Government scientists think they have found a way to build conventional bombs and warheads that could later be converted to nuclear devices simply by inserting a special component.
But the White House last fall delayed further development and testing of the concept pending an interagency study of its military utility and arms control consequences.
Brief references to the once highly classified "insertable nuclear components," or INCs, were contained in transcripts of Senate Armed Services Committee hearings published yesterday and arms control impact statements released last week.
INCs, one government nuclear weapons expert said yesterday, "have always been controversial." He pointed specifically to opposition from arms control experts who, he said, "believe they will have difficulty in monitoring and verifying" the presence of nuclear weapons using INCs.
That concern, other sources said, led the White House to order the pentagon to undertake its study of INCs.
"No further funds will be spent on INCs," according to the Carter administration's fiscal 1979 arms control statements, "unless the president decides to go ahead."
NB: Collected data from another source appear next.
(** * semantic-webapp: the encode / score / learn / detect core

    A shallow embedding of the TypeScript sources of the repository
    ([lib/quantum/complex.ts], [lib/quantum/wavefunction.ts],
    [lib/quantum/evolution.ts], [lib/quantum/field.ts],
    [lib/quantum/learner.ts], [lib/network/graph.ts] and
    [lib/analysis/patterns.ts]) together with the properties the
    specification states about them.

    Conventions of the embedding.
    - A JavaScript [number] that carries a measurement (amplitude, weight,
      time, score) is a real number: rounding, overflow, signed zeros and
      NaN are outside the model.  [Math.sqrt], [Math.exp], [Math.log],
      [Math.cos] and [Math.sin] are the functions of the same name on [R].
      A statement about such numbers is made for the range in which
      doubles neither underflow nor overflow, and up to a tolerance
      where rounding enters.
    - Where underflow, overflow or NaN decide what the code does, the
      code is embedded a second time over the binary64 numbers of the
      kernel (module [Double]), whose [+], [-], [*], [/] and square root
      are those of JavaScript; a score that may be [NaN] or infinite is
      a [NumberOrNaN.t].
    - A [number] that is an integer by construction (a hash, a prime
      factor, an array length, a limit on a count) is a [Z] or a [nat].
    - A JavaScript [Map] is an association list in insertion order with
      unique keys, the order in which [values()] and [entries()] walk it.
    - An object mutated in place is threaded explicitly: a method
      [o.m(a)] becomes a function from the object before to the object
      after.
    - Sources of fresh values ([uuidv4], [Math.random], [Date.now]) are
      arguments of the operation that draws from them. *)

From Stdlib Require Import Floats.
From Stdlib Require Import Reals Lra Lia ZArith List String Ascii Permutation Sorted.
From stdpp Require Import gmap strings list.

Local Open Scope R_scope.

(* ===================================================================== *)
(** * Part I: the program                                                 *)
(* ===================================================================== *)

(** ** Results of operations that can throw *)

Inductive result (A : Type) : Type :=
| Ok (a : A)
| Throw (message : string).
Arguments Ok {A} a.
Arguments Throw {A} message.

Definition bind_result {A B} (r : result A) (k : A -> result B) : result B :=
  match r with
  | Ok a => k a
  | Throw m => Throw m
  end.

(** ** [Math] *)

Module JSMath.

(** [Math.atan2(y, x)] on the reals. *)
Definition atan2 (y x : R) : R :=
  if Rlt_dec 0 x then atan (y / x)
  else if Rlt_dec x 0 then
    (if Rle_dec 0 y then atan (y / x) + PI else atan (y / x) - PI)
  else if Rlt_dec 0 y then PI / 2
  else if Rlt_dec y 0 then - (PI / 2)
  else 0.

(** [Math.max(0, Math.min(1, value))]. *)
Definition clamp01 (value : R) : R := Rmax 0 (Rmin 1 value).

(** [Math.pow(base, n)] for the non-negative integer exponents the
    sources pass. *)
Definition pow (base : R) (n : nat) : R := base ^ n.

(** [Math.trunc] and the remainder [a % b] of two numbers, which takes
    the sign of [a]. *)
Definition trunc (x : R) : R :=
  if Rle_dec 0 x then IZR (Int_part x) else - IZR (Int_part (- x)).

Definition rem (a b : R) : R := a - b * trunc (a / b).

End JSMath.

(** ** [complex.ts] *)

Module Complex.

Record t : Type := mk { real : R; imag : R }.

Definition fromPolar (r theta : R) : t :=
  mk (r * cos theta) (r * sin theta).

Definition add (this other : t) : t :=
  mk (real this + real other) (imag this + imag other).

Definition multiply (this other : t) : t :=
  mk (real this * real other - imag this * imag other)
     (real this * imag other + imag this * real other).

Definition conjugate (this : t) : t :=
  mk (real this) (- imag this).

Definition scale (this : t) (factor : R) : t :=
  mk (real this * factor) (imag this * factor).

Definition magnitude (this : t) : R :=
  sqrt (real this * real this + imag this * imag this).

Definition phase (this : t) : R :=
  JSMath.atan2 (imag this) (real this).

End Complex.

(** ** [Map<K, V>] with its insertion order *)

Module JSMap.
Section Ordered.
Context {K : Type} `{EqDecision K} {V : Type}.

Definition t : Type := list (K * V).

Definition empty : t := [].

Fixpoint get (m : t) (key : K) : option V :=
  match m with
  | [] => None
  | (k, v) :: rest => if decide (k = key) then Some v else get rest key
  end.

Definition has (m : t) (key : K) : bool :=
  match get m key with Some _ => true | None => false end.

(** [set] overwrites in place when the key is present and appends
    otherwise, as the iteration order of a [Map] requires. *)
Fixpoint set (m : t) (key : K) (value : V) : t :=
  match m with
  | [] => [(key, value)]
  | (k, v) :: rest =>
      if decide (k = key) then (k, value) :: rest
      else (k, v) :: set rest key value
  end.

Fixpoint delete (m : t) (key : K) : t :=
  match m with
  | [] => []
  | (k, v) :: rest =>
      if decide (k = key) then delete rest key
      else (k, v) :: delete rest key
  end.

Definition keys (m : t) : list K := map fst m.
Definition values (m : t) : list V := map snd m.
Definition entries (m : t) : list (K * V) := m.

End Ordered.
Arguments t K V : clear implicits.
End JSMap.

(** ** [graph.ts] *)

(** The values a property bag [Record<string, unknown>] holds. *)
Inductive JSValue : Type :=
| JSString (s : string)
| JSNumber (x : R)
| JSBoolean (b : bool).

Record Position : Type := mkPosition { pos_x : R; pos_y : R }.

Record GraphNode : Type := mkGraphNode {
  node_id : string;
  node_label : string;
  node_type : string;
  node_properties : list (string * JSValue);
  node_position : option Position
}.

Record GraphEdge : Type := mkGraphEdge {
  edge_id : string;
  edge_source : string;
  edge_target : string;
  edge_type : string;
  edge_weight : R;
  edge_properties : list (string * JSValue)
}.

Record GraphData : Type := mkGraphData {
  data_nodes : list GraphNode;
  data_edges : list GraphEdge
}.

Module Graph.

Record t : Type := mk {
  nodes : JSMap.t string GraphNode;
  edges : JSMap.t string GraphEdge
}.

(** [new Graph()] *)
Definition new : t := mk JSMap.empty JSMap.empty.

(** [addNode]; [uuid] is the value [uuidv4()] returns. *)
Definition addNode (this : t) (uuid : string) (label type : string)
    (properties : option (list (string * JSValue))) : t * GraphNode :=
  let node := mkGraphNode uuid label type (default [] properties) None in
  (mk (JSMap.set (nodes this) (node_id node) node) (edges this), node).

(** [addEdge]; [weight] defaults to [1.0] and [properties] to [{}]. *)
Definition addEdge (this : t) (uuid : string) (source target type : string)
    (weight : option R) (properties : option (list (string * JSValue)))
    : result (t * GraphEdge) :=
  if negb (JSMap.has (nodes this) source) || negb (JSMap.has (nodes this) target)
  then Throw "Source or target node does not exist"
  else
    let edge := mkGraphEdge uuid source target type
                  (default 1 weight) (default [] properties) in
    Ok (mk (nodes this) (JSMap.set (edges this) (edge_id edge) edge), edge).

(** [removeNode]: the loop walks the entries of [this.edges] and deletes
    from the same map; an entry is visited unless it was deleted before
    the iterator reached it. *)
Definition removeNode (this : t) (id : string) : t :=
  let edges' :=
    fold_left
      (fun (es : JSMap.t string GraphEdge) (entry : string * GraphEdge) =>
         let (edgeId, edge) := entry in
         if decide (edge_source edge = id \/ edge_target edge = id)
         then JSMap.delete es edgeId
         else es)
      (JSMap.entries (edges this)) (edges this) in
  mk (JSMap.delete (nodes this) id) edges'.

Definition removeEdge (this : t) (id : string) : t :=
  mk (nodes this) (JSMap.delete (edges this) id).

Definition getNode (this : t) (id : string) : option GraphNode :=
  JSMap.get (nodes this) id.

Definition getEdge (this : t) (id : string) : option GraphEdge :=
  JSMap.get (edges this) id.

Definition getNodeEdges (this : t) (id : string) : list GraphEdge :=
  List.filter
    (fun edge => bool_decide (edge_source edge = id \/ edge_target edge = id))
    (JSMap.values (edges this)).

(** [updateNodePosition] assigns to the node object held by the map. *)
Definition updateNodePosition (this : t) (id : string) (x y : R) : t :=
  match JSMap.get (nodes this) id with
  | Some node =>
      let node' := mkGraphNode (node_id node) (node_label node) (node_type node)
                     (node_properties node) (Some (mkPosition x y)) in
      mk (JSMap.set (nodes this) id node') (edges this)
  | None => this
  end.

(** [updateEdgeWeight] assigns to the edge object held by the map. *)
Definition updateEdgeWeight (this : t) (id : string) (weight : R) : t :=
  match JSMap.get (edges this) id with
  | Some edge =>
      let edge' := mkGraphEdge (edge_id edge) (edge_source edge) (edge_target edge)
                     (edge_type edge) (JSMath.clamp01 weight) (edge_properties edge) in
      mk (nodes this) (JSMap.set (edges this) id edge')
  | None => this
  end.

Definition clear (this : t) : t := mk JSMap.empty JSMap.empty.

Definition toJSON (this : t) : GraphData :=
  mkGraphData (JSMap.values (nodes this)) (JSMap.values (edges this)).

Definition fromJSON (this : t) (data : GraphData) : t :=
  let this := clear this in
  let nodes' :=
    fold_left (fun ns node => JSMap.set ns (node_id node) node)
              (data_nodes data) (nodes this) in
  let edges' :=
    fold_left (fun es edge => JSMap.set es (edge_id edge) edge)
              (data_edges data) (edges this) in
  mk nodes' edges'.

Definition getNodeDegree (this : t) (id : string) : nat :=
  length (getNodeEdges this id).

(** The methods that change a graph, with their arguments. *)
Inductive call : Type :=
| CallAddNode (uuid label type : string) (properties : option (list (string * JSValue)))
| CallAddEdge (uuid source target type : string) (weight : option R)
              (properties : option (list (string * JSValue)))
| CallRemoveNode (id : string)
| CallRemoveEdge (id : string)
| CallUpdateNodePosition (id : string) (x y : R)
| CallUpdateEdgeWeight (id : string) (weight : R)
| CallClear
| CallFromJSON (data : GraphData).

(** One call; a call that throws leaves the graph as it was. *)
Definition step (this : t) (c : call) : t :=
  match c with
  | CallAddNode uuid label type properties =>
      fst (addNode this uuid label type properties)
  | CallAddEdge uuid source target type weight properties =>
      match addEdge this uuid source target type weight properties with
      | Ok (this', _) => this'
      | Throw _ => this
      end
  | CallRemoveNode id => removeNode this id
  | CallRemoveEdge id => removeEdge this id
  | CallUpdateNodePosition id x y => updateNodePosition this id x y
  | CallUpdateEdgeWeight id weight => updateEdgeWeight this id weight
  | CallClear => clear this
  | CallFromJSON data => fromJSON this data
  end.

(** The graphs a program can build: any sequence of calls on [new Graph()]. *)
Definition run (calls : list call) : t := fold_left step calls new.

Definition reachable (g : t) : Prop := exists calls, g = run calls.

(** [getNodeNeighbors]: for each edge at [id] the node at its other end,
    when the map of nodes holds one. *)
Definition getNodeNeighbors (this : t) (id : string) : list GraphNode :=
  fold_left
    (fun neighbors edge =>
       if decide (edge_source edge = id) then
         match JSMap.get (nodes this) (edge_target edge) with
         | Some targetNode => neighbors ++ [targetNode]
         | None => neighbors
         end
       else if decide (edge_target edge = id) then
         match JSMap.get (nodes this) (edge_source edge) with
         | Some sourceNode => neighbors ++ [sourceNode]
         | None => neighbors
         end
       else neighbors)
    (JSMap.values (edges this)) [].

(** The sum [degrees.reduce((sum, degree) => sum + degree, 0)] of
    [getAverageNodeDegree]. *)
Definition totalNodeDegree (this : t) : nat :=
  fold_left Nat.add
    (map (fun id => getNodeDegree this id) (JSMap.keys (nodes this))) 0%nat.

Definition getAverageNodeDegree (this : t) : R :=
  INR (totalNodeDegree this) / INR (length (JSMap.keys (nodes this))).

(** The calls other than [fromJSON]. *)
Definition isFromJSON (c : call) : bool :=
  match c with
  | CallFromJSON _ => true
  | _ => false
  end.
INCs were designed to leiminate the current necessity to have both nuclear and conventional versions of various weapons.
The concept was developed several years ago by Department of Energy nuclear weapons scientists at the Los Alamos Scientific Laboratory and adopted initially by Pentagon planners for possible use in the Harpoon antiship missile system.
In describing the INC concept before the Senate committee's closed hearing last April, Gen. Joseph Bratton, director of DOE's division of military application, said, "On shipboard where the storage space for weapons was limited, that one could have a conventional or nuclear capability by going to this technique instead of a double stockage of complete weapons."
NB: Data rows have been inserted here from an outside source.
(** The invariant: the stored blocks and the selected block are all built
    by [to_block]. *)
Lemma step_decorated m ev :
  Forall decorated (userBlocks (state m)) ->
  (forall b, selectedBlock (state m) = Some b -> decorated b) ->
  Forall decorated (userBlocks (state (step m ev))) /\
  (forall b, selectedBlock (state (step m ev)) = Some b -> decorated b).
Proof.
  intros Hblocks Hsel.
  destruct ev as [[u|] answer|s|index]; cbn [step on_user].
  - destruct answer as [[rows [e|]]|exn]; cbn; try done.
    pose proof (imapR_Forall to_block decorated 0 (default [] rows) (rng m)
                  to_block_decorated) as Hnew.
    by destruct (imapR to_block 0 (default [] rows) (rng m)).
  - done.
  - done.
  - destruct (render_list (user m) (state m)); try done.
    destruct (userBlocks (state m) !! index) as [b|] eqn:Hb; [|done].
    cbn. split; [done|]. intros b' [= <-].
    by eapply Forall_lookup_1.
Qed.

(** X1.  Whatever happens to the list view after mount (identity changes
    with reads that succeed, fail or throw; edits of the search field;
    clicks), every stored block and the selected block, if any, has exactly
    one transaction, status confirmed, a verifier label out of the rotation
    and a hash that is not empty. *)
Theorem X1_blocks_stay_decorated (g : Rng) (evs : list Event) :
  let m := run (mounted g) evs in
  Forall decorated (userBlocks (state m)) /\
  (forall b, selectedBlock (state m) = Some b -> decorated b) /\
  (forall b, b ∈ userBlocks (state m) ->
             Block.transactions b = 1 /\ Block.status b = confirmed).
Proof.
  cbn zeta.
  assert (forall m,
             Forall decorated (userBlocks (state m)) ->
             (forall b, selectedBlock (state m) = Some b -> decorated b) ->
             Forall decorated (userBlocks (state (run m evs))) /\
             (forall b, selectedBlock (state (run m evs)) = Some b -> decorated b))
    as Hrun.
  { induction evs as [|ev evs IH]; intros m Hb Hs; [done|].
    rewrite run_cons. destruct (step_decorated m ev Hb Hs). by apply IH. }
  destruct (Hrun (mounted g)) as [Hb Hs]; [constructor | done |].
  split_and!; [done | done |].
  intros b Hin. rewrite Forall_forall in Hb.
  destruct (Hb b Hin) as (? & ? & _). done.
Qed.

End ListViewHistories.

(** A run of the list view that selects a block: the selected block is
    decorated like the stored ones. *)
Lemma X1_blocks_stay_decorated_witness :
  let m := BlockchainExplorer.run (H := TestHost.host)
             (BlockchainExplorer.mounted (TestHost.constant (1 # 2)))
             [BlockchainExplorer.UserChanged (Some TestHost.alice)
                (TestHost.ok [TestHost.a1; TestHost.a2]);
              BlockchainExplorer.CardClick 1;
              BlockchainExplorer.UserChanged (Some TestHost.alice) TestHost.refused] in
  exists b, BlockchainExplorer.selectedBlock (BlockchainExplorer.state m) = Some b /\
            Block.id b = lit "a2" /\ Observe.decorated b.
Proof.
  intros m.
  destruct (X1_blocks_stay_decorated (H := TestHost.host)
              (TestHost.constant (1 # 2))
              [BlockchainExplorer.UserChanged (Some TestHost.alice)
                 (TestHost.ok [TestHost.a1; TestHost.a2]);
               BlockchainExplorer.CardClick 1;
               BlockchainExplorer.UserChanged (Some TestHost.alice) TestHost.refused])
    as (_ & Hsel & _).
  eexists. split; [reflexivity|]. split; [reflexivity|].
  apply Hsel. reflexivity.
Defined.

Section ListViewTraces.
Import BlockchainExplorer Observe.
Context `{Host}.

Lemma count_cons {A} (p : A -> bool) x l :
  count p (x :: l) = Nat.b2n (p x) + count p l.
Proof.
  unfold count. destruct (p x) eqn:Hp.
  - by rewrite filter_cons_True.
  - rewrite filter_cons_False; [done|]. by rewrite Hp.
Qed.

Lemma count_app {A} (p : A -> bool) l1 l2 :
  count p (l1 ++ l2) = count p l1 + count p l2.
Proof. unfold count. by rewrite filter_app, length_app. Qed.

(** What one event adds to the trace. *)
Lemma step_emitted m ev :
  exists effs,
    emitted (step m ev) = emitted m ++ effs /\
    forallb silent effs = true /\
    count is_read effs = Nat.b2n (identified ev) /\
    count is_log effs = Nat.b2n (failed_read ev).
Proof.
  destruct ev as [[u|] answer|s|index]; cbn [step on_user].
  - destruct answer as [[rows [e|]]|exn]; cbn.
    + eexists. split; [done|]. split_and!; try done.
    + destruct (imapR to_block 0 (default [] rows) (rng m)).
      eexists. split; [done|]. split_and!; try done.
    + eexists. split; [done|]. split_and!; try done.
  - exists []. cbn. by rewrite app_nil_r.
  - exists []. cbn. by rewrite app_nil_r.
  - exists []. rewrite app_nil_r. split; [|done].
    destruct (render_list (user m) (state m)); try done.
    by destruct (userBlocks (state m) !! index).
Qed.

(** X3.  The list view never shows a toast and never navigates: after any
    history its trace holds reads and console errors only, one read per
    run of the effect with an identity, and one console error per read
    that failed. *)
Theorem X3_list_view_trace (g : Rng) (evs : list Event) :
  let trace := emitted (run (mounted g) evs) in
  forallb silent trace = true /\
  count is_read trace = count identified evs /\
  count is_log trace = count failed_read evs.
Proof.
  cbn zeta.
  assert (forall m,
             forallb silent (emitted m) = true ->
             forallb silent (emitted (run m evs)) = true /\
             count is_read (emitted (run m evs))
               = count is_read (emitted m) + count identified evs /\
             count is_log (emitted (run m evs))
               = count is_log (emitted m) + count failed_read evs) as Hrun.
  { induction evs as [|ev evs IH]; intros m Hm.
    - cbn. by rewrite !Nat.add_0_r.
    - rewrite run_cons.
      destruct (step_emitted m ev) as (effs & Hem & Hsil & Hreads & Hlogs).
      destruct (IH (step m ev)) as (IH1 & IH2 & IH3).
      { rewrite Hem, forallb_app, Hm, Hsil. done. }
      rewrite IH2, IH3, Hem, !count_app, !count_cons, Hreads, Hlogs.
      split_and!; [done | lia | lia]. }
  destruct (Hrun (mounted g) eq_refl) as (? & ? & ?). done.
Qed.

Lemma step_selected m ev :
  is_card_click ev = false ->
  selectedBlock (state (step m ev)) = selectedBlock (state m).
Proof.
  destruct ev as [u answer|s|index]; [| done | done]. intros _.
  cbn [step].
  destruct u as [u|]; [|done].
  destruct answer as [[rows [e|]]|exn]; cbn; try done.
  by destruct (imapR to_block 0 (default [] rows) (rng m)).
Qed.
Bratton also said that security and safety, in case of premature explosions, were considerations in the INC idea.
Along with possible use in the Harpoon system, INC "is dimensioned in connection with a number of weapons," Bratton told the committee.
The Army has several dual capable systems under study as does the Air Force.
"Some services see a logistics problem in INCs," one officer said yesterday," while otherx see benefits."
Currently, the services must maintain independent weapons dumps to maintain both conventional and nuclear bombs and warheads.
INCs, its proponents argue, would case that problem but also blur the distinction somewhat between the two categories of weapons.
White House concern over INCs developed last year in association with congressional opposition to the nuclear Harpoon. Crities led by Sen. John Culver (D-Iowa) argued that nuclear antiship missiles would create more arms control problems than they might be worth particularly since the conventional versions have adequate explosive power to destroy their targets if they are as accurate as their proponents claim.
In reviewing Culver's arguments. White House aides became concerned about the arms control implications of the INC concept, according to sources.
At that point, a decision was made to delay INC testing until the Pentagon had carefully studied both the potential military uses in mind for the INC concept and the arms control questions - if any - raised by those future weapons.
"This situation has been brewing over the years," one White House aide said yesterday. "People have shot from the hip on both sides without a thorough analysis."
A Pentagon source said yesterday the INC interagency study "is under way" but no completion date was set.
A conceptual and feasibility study of a nuclear Harpoon that would use INC as well as a standard nuclear design also is being conducted by the Pentagon.
At Los Alamos laboratories, a "low-level" advanced development affort is under way, according to DOE officials. But until the Pentagon specifies a weapons system and President Carter agrees to it, "no one is particularly enthusiastic at this time," one DOE expert said yesterday.
But he added, "It is far from a dead concept."